WHAT TO DO. Please give back, exactly as written, only the line containing "parts.length fails *)" and every line after it until the data below ends.

::: MATERIAL PROVIDED

(** * react-native-fs (Siphon sandboxed fork): FS.common.js

    A shallow embedding of [FS.common.js] and the properties of its path
    sandboxing, job numbering and operation facade.

    - [JsString]: the string primitives the file uses ([indexOf], [split],
      [join], [substring], [slice(-1)]).
    - [Path]: [processDirPath], [normalizePath], [rootDir].
    - [Facade]: the [RNFS] object; promises are run to settlement against an
      oracle for the native module, and every call on the native module, on
      an event emitter or on the console is recorded in a trace. *)

From Stdlib Require Import String Ascii List ZArith Lia Bool Arith.
From Stdlib Require Import DecimalString Sorted.
Import ListNotations.
Local Open Scope list_scope.
Local Open Scope string_scope.

(* ------------------------------------------------------------------ *)
(** ** JavaScript strings *)
(* ------------------------------------------------------------------ *)

(** A string is a sequence of characters.  The file compares characters
    with ["/"], [":"] and ["."] only and otherwise moves them around, so
    what a character is plays no part. *)
Module JsString.

(** [startsWith p s]: [p] occurs in [s] at position 0. *)
Fixpoint startsWith (p s : string) : bool :=
  match p, s with
  | EmptyString, _ => true
  | String _ _, EmptyString => false
  | String a p', String b s' => Ascii.eqb a b && startsWith p' s'
  end.

(** [drop n s] is [s.substring(n)]. *)
Fixpoint drop (n : nat) (s : string) : string :=
  match n, s with
  | O, _ => s
  | S _, EmptyString => EmptyString
  | S n', String _ s' => drop n' s'
  end.

(** [take n s] is [s.substring(0, n)]. *)
Fixpoint take (n : nat) (s : string) : string :=
  match n, s with
  | O, _ => EmptyString
  | S _, EmptyString => EmptyString
  | S n', String c s' => String c (take n' s')
  end.

(** [s.substring(start, end)], for [start <= end] as in all uses here. *)
Definition substring (start end_ : nat) (s : string) : string :=
  take (end_ - start) (drop start s).

(** [s.slice(-1)]: the last character, or the empty string. *)
Fixpoint slice_last (s : string) : string :=
  match s with
  | EmptyString => EmptyString
  | String c EmptyString => String c EmptyString
  | String _ s' => slice_last s'
  end.

(** [cut sep s] cuts [s] at the first occurrence of [sep]: the text before
    it and the text after it. *)
Fixpoint cut (sep s : string) : option (string * string) :=
  if startsWith sep s then Some (EmptyString, drop (String.length sep) s)
  else match s with
       | EmptyString => None
       | String c s' =>
           match cut sep s' with
           | Some (a, b) => Some (String c a, b)
           | None => None
           end
       end.

(** [s.indexOf(sep)]: position of the first occurrence, or -1. *)
Definition indexOf (sep s : string) : Z :=
  match cut sep s with
  | Some (a, _) => Z.of_nat (String.length a)
  | None => (-1)%Z
  end.

(** [s.split(sep)] for a non-empty [sep] (the file only splits on ["://"]
    and ["/"]): occurrences are taken left to right, without overlap.  The
    recursion is on a bound: every cut shortens the string. *)
Fixpoint split_upto (n : nat) (sep s : string) : list string :=
  match n with
  | O => [s]
  | S n' =>
      match cut sep s with
      | None => [s]
      | Some (a, b) => a :: split_upto n' sep b
      end
  end.

Definition split (sep s : string) : list string :=
  split_upto (String.length s) sep s.

(** [parts.join(sep)]. *)
Fixpoint join (sep : string) (parts : list string) : string :=
  match parts with
  | [] => EmptyString
  | [p] => p
  | p :: rest => p ++ sep ++ join sep rest
  end.

(** [a.push(x)] and [a.pop()] on an array held as a list, last element at
    the end; [pop] on the empty array leaves it empty. *)
Definition push {A} (a : list A) (x : A) : list A := (a ++ [x])%list.
Definition pop {A} (a : list A) : list A := removelast a.

End JsString.

(* ------------------------------------------------------------------ *)
(** ** JavaScript values, errors and exceptions *)
(* ------------------------------------------------------------------ *)

Module Js.

(** The values that reach the tests the file performs on its arguments
    ([typeof], truthiness, [===], string concatenation).  Functions and
    objects are opaque and carry the string that [String(v)] yields. *)
Inductive value : Type :=
| VUndefined
| VNull
| VBool (b : bool)
| VNumber (n : Z)
| VString (s : string)
| VFunction (src : string)
| VObject (str : string).

Definition typeof (v : value) : string :=
  match v with
  | VUndefined => "undefined"
  | VNull => "object"
  | VBool _ => "boolean"
  | VNumber _ => "number"
  | VString _ => "string"
  | VFunction _ => "function"
  | VObject _ => "object"
  end.

Definition truthy (v : value) : bool :=
  match v with
  | VUndefined | VNull => false
  | VBool b => b
  | VNumber n => negb (n =? 0)%Z
  | VString s => negb (s =? "")
  | VFunction _ | VObject _ => true
  end.

(** [String(v)], as in ['...' + v]. *)
Definition toString (v : value) : string :=
  match v with
  | VUndefined => "undefined"
  | VNull => "null"
  | VBool true => "true"
  | VBool false => "false"
  | VNumber n => NilZero.string_of_int (Z.to_int n)
  | VString s => s
  | VFunction src => src
  | VObject str => str
  end.

(** [n + 1] on a number that holds a non-negative integer.  Numbers are
    IEEE doubles: below [2^53] the sum is exact, and [2^53 + 1] rounds back
    to [2^53]. *)
Definition max_exact : Z := 2 ^ 53.

Definition add1 (n : Z) : Z :=
  if (n <? max_exact)%Z then (n + 1)%Z else n.

(** [v === 'lit']. *)
Definition strict_eq_string (v : value) (lit : string) : bool :=
  match v with
  | VString s => s =? lit
  | _ => false
  end.

#[local] Set Warnings "-register-all".

(** An error object, with the properties [convertError] reads.  A missing
    property is [None] (for [code]: [VUndefined]). *)
Inductive error : Type :=
  MkError (isOperational : bool) (cause : option error)
          (description : option string) (message : option string)
          (code : value).

Definition isOperational (e : error) : bool :=
  let 'MkError o _ _ _ _ := e in o.
Definition cause (e : error) : option error :=
  let 'MkError _ c _ _ _ := e in c.
Definition description (e : error) : option string :=
  let 'MkError _ _ d _ _ := e in d.
Definition message (e : error) : option string :=
  let 'MkError _ _ _ m _ := e in m.
Definition code (e : error) : value :=
  let 'MkError _ _ _ _ c := e in c.

(** [new Error(msg)]. *)
Definition Error_ (msg : option string) : error :=
  MkError false None None
          (Some match msg with Some m => m | None => "" end) VUndefined.

Definition set_code (e : error) (c : value) : error :=
  let 'MkError o ca d m _ := e in MkError o ca d m c.

(** [a || b] on optional strings. *)
Definition or_string (a b : option string) : option string :=
  match a with
  | Some s => if s =? "" then b else a
  | None => b
  end.

(** A synchronous computation: it returns or it throws. *)
Inductive except (A : Type) : Type :=
| Ok (a : A)
| Throw (e : error).
Arguments Ok {A} a.
Arguments Throw {A} e.

Definition bind {A B} (c : except A) (k : A -> except B) : except B :=
  match c with
  | Ok a => k a
  | Throw e => Throw e
  end.

End Js.

Notation "x <- c ;; k" := (Js.bind c (fun x => k))
  (at level 61, c at next level, right associativity).

(* ------------------------------------------------------------------ *)
(** ** Path sandboxing: processDirPath, normalizePath, rootDir *)
(* ------------------------------------------------------------------ *)

Module Path.
Import JsString Js.

(** The ambient configuration the file reads: [__SIPHON.appID], the
    constants of [RNFSManager], [Platform.OS], and whether each event
    emitter has an [addListener]. *)
Record config : Type := {
  appID : option string;              (* [None]: undefined or null *)
  NSCachesDirectoryPath : value;
  NSDocumentDirectoryPath : value;
  NSLibraryDirectoryPath : value;
  OS : string;
  NativeAppEventEmitter_addListener : bool;
  DeviceEventEmitter_addListener : bool
}.

Definition not_a_string (path : value) : error :=
  Error_ (Some ("Path must be a string. Provided was " ++ typeof path)).

Definition processDirPath (cfg : config) (path : value) : except string :=
  match path with
  | VString p =>
      match appID cfg with
      | None => Throw (Error_ (Some "Global appID must be set."))
      | Some a =>
          if (String.length a <? 1)%nat
          then Throw (Error_ (Some "Global appID must be set."))
          else
            let ext := "siphon-data-" ++ a in
            let lastChar := slice_last p in
            let ext := if negb (lastChar =? "/") then "/" ++ ext else ext in
            Ok (p ++ ext)
      end
  | _ => Throw (not_a_string path)
  end.

(** The [for] loop of [normalizePath], by index over [parts]; [n] bounds
    the iterations left. *)
Fixpoint normalize_loop (n : nat) (parts : list string) (i : nat)
    (normParts : list string) : list string :=
  match n with
  | O => normParts
  | S n' =>
      match nth_error parts i with
      | None => normParts                       (* i < parts.length fails *)
      | Some p =>
          if p =? "." then normalize_loop n' parts (S i) normParts
          else if p =? ".." then normalize_loop n' parts (S i) (pop normParts)
          else normalize_loop n' parts (S i) (push normParts p)
      end
  end.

::::::

RESPONSE.
      | None => normParts                       (* i < parts.length fails *)
      | Some p =>
          if p =? "." then normalize_loop n' parts (S i) normParts
          else if p =? ".." then normalize_loop n' parts (S i) (pop normParts)
          else normalize_loop n' parts (S i) (push normParts p)
      end
  end.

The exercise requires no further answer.